> EXERCISE AIM:
List each line of the data that holds the string "None", please.

(Dataset items)
Lemma same_step e sv st src size p : same_entry sv st → not_rdma_end (e, src, size, p) →
  ∃ sv' st' o1 o2, reply_entry e sv src size p = Some (sv', o1) ∧ init_reply_entry e st src size p = Some (st', o2) ∧
    same_entry sv' st' ∧ Forall2 same_reply o1 o2.
Proof.
  intros Hs Hn. pose proof Hs as (H1 & H2 & H3 & H4). unfold not_rdma_end in Hn. cbn in Hn. unfold reply_entry, init_reply_entry.
  destruct (v_clock e) as [now|]; [|by eexists _, _, _, _].
  destruct (Z.eqb_spec (pl_command p) AXIOM_CMD_NETPERF_START); [by eexists _, _, _, _|].
  destruct (Z.eqb_spec (pl_command p) AXIOM_CMD_NETPERF_END).
  { destruct (Z.eqb_spec (pl_type p) AXNP_RDMA); [naive_solver|]. eexists _, _, _, _. split; [done|]. split; [done|]. done. }
  destruct (pl_command p =? AXIOM_CMD_NETPERF); [|eexists _, _, _, _; split; [done|]; split; [done|]; done].
  eexists _, _, _, _. split; [done|]. split; [done|]. cbn. rewrite H3, H4.
  assert (Hs' : same_entry (set_received (u64 (is_received st + size)) (set_cur_ts now sv))
    (mk_init_status (is_start_ts st) now (is_expected st) (u64 (is_received st + size)))) by done.
  split; [exact Hs'|]. destruct (_ <=? _); [by apply same_send_reply|done].
Qed.
End Servers.

(** C24. The server of axiom-netperf and the older one in axiom-init do the same on every
    sequence of messages of any nodes, up to the port of the replies, as long as no
    RDMA test ends: they fail on the same messages, keep the same counts and send
    the same replies to the same nodes. *)
Theorem servers_agree `{CN : NicConsts} `{PC : PerfConsts} (l : list message) servers table :
  Forall2 same_entry servers table → Forall not_rdma_end l →
  match serve axiom_netperf_reply l servers, serve init_netperf_reply l table with
  | Some (servers', o1), Some (table', o2) => Forall2 same_entry servers' table' ∧ Forall2 same_reply o1 o2
  | None, None => True
  | _, _ => False
  end.
Proof.
  revert servers table. induction l as [|[[[e src] size] p] l IH]; intros servers table Ht Hl; [done|].
  apply Forall_cons in Hl as [Hm Hl]. cbn [serve]. pose proof (Forall2_length _ _ _ Ht) as Hlen.
  destruct (servers !! Z.to_nat src) as [sv|] eqn:E1.
  - destruct (Forall2_lookup_l _ _ _ _ _ Ht E1) as (st & E2 & Hs).
    destruct (same_step e sv st src size p Hs Hm) as (sv' & st' & o1 & o2 & R1 & R2 & Hs' & Ho).
    assert (A1 : axiom_netperf_reply e servers src size p = Some (<[Z.to_nat src := sv']> servers, o1))
      by (unfold axiom_netperf_reply; rewrite E1; cbn; by rewrite R1).
    assert (A2 : init_netperf_reply e table src size p = Some (<[Z.to_nat src := st']> table, o2))
      by (unfold init_netperf_reply; rewrite E2; cbn; by rewrite R2).
    rewrite A1, A2. cbn.
    specialize (IH (<[Z.to_nat src := sv']> servers) (<[Z.to_nat src := st']> table) ltac:(by apply Forall2_insert) Hl).
    destruct (serve axiom_netperf_reply l _) as [[s1 out1]|], (serve init_netperf_reply l _) as [[t1 out2]|]; try done.
    cbn. destruct IH. split; [done|]. by apply Forall2_app.
  - assert (E2 : table !! Z.to_nat src = None) by (apply lookup_ge_None; rewrite <- Hlen; by apply lookup_ge_None).
    assert (A1 : axiom_netperf_reply e servers src size p = None) by (unfold axiom_netperf_reply; by rewrite E1).
    assert (A2 : init_netperf_reply e table src size p = None) by (unfold init_netperf_reply; by rewrite E2).
    by rewrite A1, A2.
Qed.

> REPLY TO THE TASK:
  | None, None => True
  - assert (E2 : table !! Z.to_nat src = None) by (apply lookup_ge_None; rewrite <- Hlen; by apply lookup_ge_None).
    assert (A1 : axiom_netperf_reply e servers src size p = None) by (unfold axiom_netperf_reply; by rewrite E1).
    assert (A2 : init_netperf_reply e table src size p = None) by (unfold init_netperf_reply; by rewrite E2).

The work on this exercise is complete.